Imo no. 850s +5-7 seems too warm for sleet. 925’s are marginally conducive for sleet and i think that’s what the NAM is catching, but south of the va border looks like a freezing rain event to me with limited sleet

One thing to think about with respect to sleet vs freezing rain when looking at soundings...the general rule is that once the warm layer exceeds +3C, the snowflake dropping down will completely melt (instead of partial melting of the snowflake when the warm layer is between +1C and +3C).  Once full melting of the snowflake occurs, the raindrop can't refreeze back into sleet because it no longer has ice nuclei to refreeze onto.  As long as the snowflake only partially melts, it can refreeze back into sleet because it still has ice nuclei contained in it.

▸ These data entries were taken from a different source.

(* ===== verification/_CoqProject ===== *)
-Q . S2P
Prelude.v
Wire.v
WireProofs.v
Prologue.v
Framing.v
StreamFramer.v
Time.v
Clock.v
Timeline.v
Scheduling.v
Pool.v
MemEnvelope.v
Admission.v
Arena.v
Executor.v
Budget.v
Ticket.v
Fields.v
Scalar.v
Structured.v
Packet.v
ArrayCif.v
ArrayProofs.v
Builder.v
BuilderProofs.v
Encoder.v
EncoderProofs.v
PacketTiles.v
Readers.v
PacketRoundtrip.v
DiagnosticRoundtrip.v
Extensions.v
Counters.v
Routing.v
FixedVector.v
State.v
Cam.v
Sdr.v
Observer.v
Cancellation.v
Backend.v
Plan.v
PlanProofs.v
Engine.v
EngineProofs.v
EngineRuns.v
Retention.v
RetentionProofs.v
RetentionFrames.v
Controller.v
ControllerProofs.v
Manager.v
ManagerProofs.v
ManagerRuns.v
History.v
Receiver.v
Revisions.v
Publisher.v
PublisherProofs.v
ContextWire.v
NumericSamples.v
NumericProofs.v
PackedSamples.v
PackedProofs.v
IeeeSamples.v
IeeeProofs.v
IqSamples.v
SampleDescriptors.v
DescriptorProofs.v
(* ===== verification/Wire.v ===== *)
(** * The VRT packet envelope: [include/vita/codec/wire.hpp]

    Data, validation, measuring, encoding and decoding of the packet prologue,
    payload extent and trailer.  Enumerations the code range-checks (a C++ enum
    with a fixed underlying type can hold any value of it) are kept as integers
    with named constants; sizes and offsets are [Z]. *)

From S2P Require Import Prelude.

(** ** Big-endian 32-bit loads and stores ([detail::load32], [detail::store32])

    The caller proves the four-byte extent; an access outside it is [None]. *)

Definition be32 (b0 b1 b2 b3 : byte) : Z :=
  ((Z_of_byte b0 * 256 + Z_of_byte b1) * 256 + Z_of_byte b2) * 256 + Z_of_byte b3.

Definition be32_bytes (v : Z) : list byte :=
  [byte_of_Z (v / 16777216); byte_of_Z (v / 65536); byte_of_Z (v / 256); byte_of_Z v].

Definition load32 (data : list byte) (offset : Z) : Result Z :=
  if offset <? 0 then UB else
  match take 4 (drop (Z.to_nat offset) data) with
  | [b0; b1; b2; b3] => Ok (be32 b0 b1 b2 b3)
  | _ => UB
  end.

Definition store32 (data : list byte) (offset value : Z) : Result (list byte) :=
  if (offset <? 0) || (zlen data <? offset + 4) then UB else
  Ok (take (Z.to_nat offset) data ++ be32_bytes value ++ drop (Z.to_nat offset + 4) data).

(** ** Data *)

Module PacketType.
Definition signal_without_sid : Z := 0.
Definition signal : Z := 1.
Definition extension_without_sid : Z := 2.
Definition extension_data : Z := 3.
Definition context : Z := 4.
Definition extension_context : Z := 5.
Definition command : Z := 6.
Definition extension_command : Z := 7.
End PacketType.

Module Tsi.
Definition none : Z := 0.
Definition utc : Z := 1.
Definition gps : Z := 2.
Definition other : Z := 3.
End Tsi.

Module Tsf.
Definition none : Z := 0.
Definition sample_count : Z := 1.
Definition picoseconds : Z := 2.
Definition free_running : Z := 3.
End Tsf.

Record Timestamp := mkTimestamp { tsi : Z; tsf : Z; ts_integer : Z; ts_fractional : Z }.

Record ClassId := mkClassId {
  oui : Z; information_class : Z; packet_class : Z; pad_bits : Z }.

Module IdentifierKind.
Definition absent : Z := 0.
Definition short_id : Z := 1.
Definition uuid : Z := 2.
End IdentifierKind.

(** [std::array<std::uint32_t,4> words] is four members. *)
Record Identifier := mkIdentifier { id_kind : Z; id_w0 : Z; id_w1 : Z; id_w2 : Z; id_w3 : Z }.

Definition Identifier_default : Identifier := mkIdentifier IdentifierKind.absent 0 0 0 0.
Definition Identifier_short_id (value : Z) : Identifier :=
  mkIdentifier IdentifierKind.short_id value 0 0 0.
Definition Identifier_uuid (w0 w1 w2 w3 : Z) : Identifier :=
  mkIdentifier IdentifierKind.uuid w0 w1 w2 w3.

Definition id_words (i : Identifier) : list Z := [id_w0 i; id_w1 i; id_w2 i; id_w3 i].

Definition size_words (i : Identifier) : Z :=
  if id_kind i =? IdentifierKind.absent then 0
  else if id_kind i =? IdentifierKind.short_id then 1 else 4.

Record Command := mkCommand {
  cam : Z; message_id : Z; controllee : Identifier; controller : Identifier }.

Record Envelope := mkEnvelope {
  env_type : Z;
  packet_count : Z;
  stream_id : option Z;
  class_id : option ClassId;
  timestamp : Timestamp;
  env_trailer : bool; nd0 : bool; spectrum : bool; tsm : bool; ack : bool; cancel : bool;
  command : option Command
}.

#[global] Instance Timestamp_eq_dec : EqDecision Timestamp.
Proof. solve_decision. Defined.
#[global] Instance ClassId_eq_dec : EqDecision ClassId.
Proof. solve_decision. Defined.
#[global] Instance Identifier_eq_dec : EqDecision Identifier.
Proof. solve_decision. Defined.
#[global] Instance Command_eq_dec : EqDecision Command.
Proof. solve_decision. Defined.
#[global] Instance Envelope_eq_dec : EqDecision Envelope.
Proof. solve_decision. Defined.

Definition is_data (t : Z) : bool := t <=? 3.
Definition is_command (t : Z) : bool := 6 <=? t.
Definition is_extension (t : Z) : bool :=
  (t =? PacketType.extension_without_sid) || (t =? PacketType.extension_data) ||
  (t =? PacketType.extension_context) || (t =? PacketType.extension_command).

(** [std::popcount] *)
Fixpoint popcount_pos (p : positive) : Z :=
  match p with xH => 1 | xO p => popcount_pos p | xI p => 1 + popcount_pos p end.
Definition popcount (z : Z) : Z := match z with Zpos p => popcount_pos p | _ => 0 end.

(** ** Validation of the control/acknowledge mode word *)

Definition cam_reserved (ack : bool) (type : Z) : Z :=
  Z.lor (Z.lor (Z.lor (Z.shiftl 1 21) (Z.shiftl 1 15)) (if ack then 0x300 else 0xf00))
    (if type =? PacketType.extension_command then 1 else 0xff).

Definition validate_cam (e : Envelope) : Result unit :=
  let? c := deref (command e) in
  let cam := cam c in
  let invalid := error1 ErrorCode.invalid_argument in
  fail_if nonzero (Z.land cam (cam_reserved (ack e) (env_type e))) with invalid ;;
  fail_if Z.land (Z.shiftr cam 23) 3 =? 3 with invalid ;;
  let timing := Z.land (Z.shiftr cam 12) 7 in
  fail_if (4 <? timing) && negb (ack e && (timing =? 7)) with invalid ;;
  fail_if nonzero timing && negb (ack e) &&
          (tsi (timestamp e) =? Tsi.none) && (tsf (timestamp e) =? Tsf.none) with invalid ;;
  fail_if ack e && negb (popcount (Z.land (Z.shiftr cam 18) 7) =? 1) with invalid ;;
  fail_if ack e && bit_set cam 18 &&
          nonzero (Z.land cam (Z.lor (Z.shiftl 1 17) (Z.shiftl 1 16))) with invalid ;;
  fail_if cancel e && negb (ack e) &&
          (negb (Z.land (Z.shiftr cam 23) 3 =? 2) || negb (bit_set cam 27) || bit_set cam 20 ||
           (bit_set cam 18 && negb (bit_set cam 19))) with invalid ;;
  Ok tt.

See the bolded text below from: https://www.mentalfloss.com/article/91745/7-wintery-facts-about-ice-freezing-rain-and-sleet

Freezing rain forms when there’s an inversion layer present during a winter storm. An inversion layer occurs when a layer of warm air gets sandwiched between two colder air masses. Snowflakes fall through the warm layer and completely melt before reentering the subfreezing air near the surface. This newly formed raindrop can’t freeze back into ice because it doesn’t have a nucleus around which to freeze, so the raindrop becomes supercooled, meaning it remains in liquid state even as its temperature drops below freezing. Once the supercooled raindrop reaches the ground, the water instantly freezes into ice.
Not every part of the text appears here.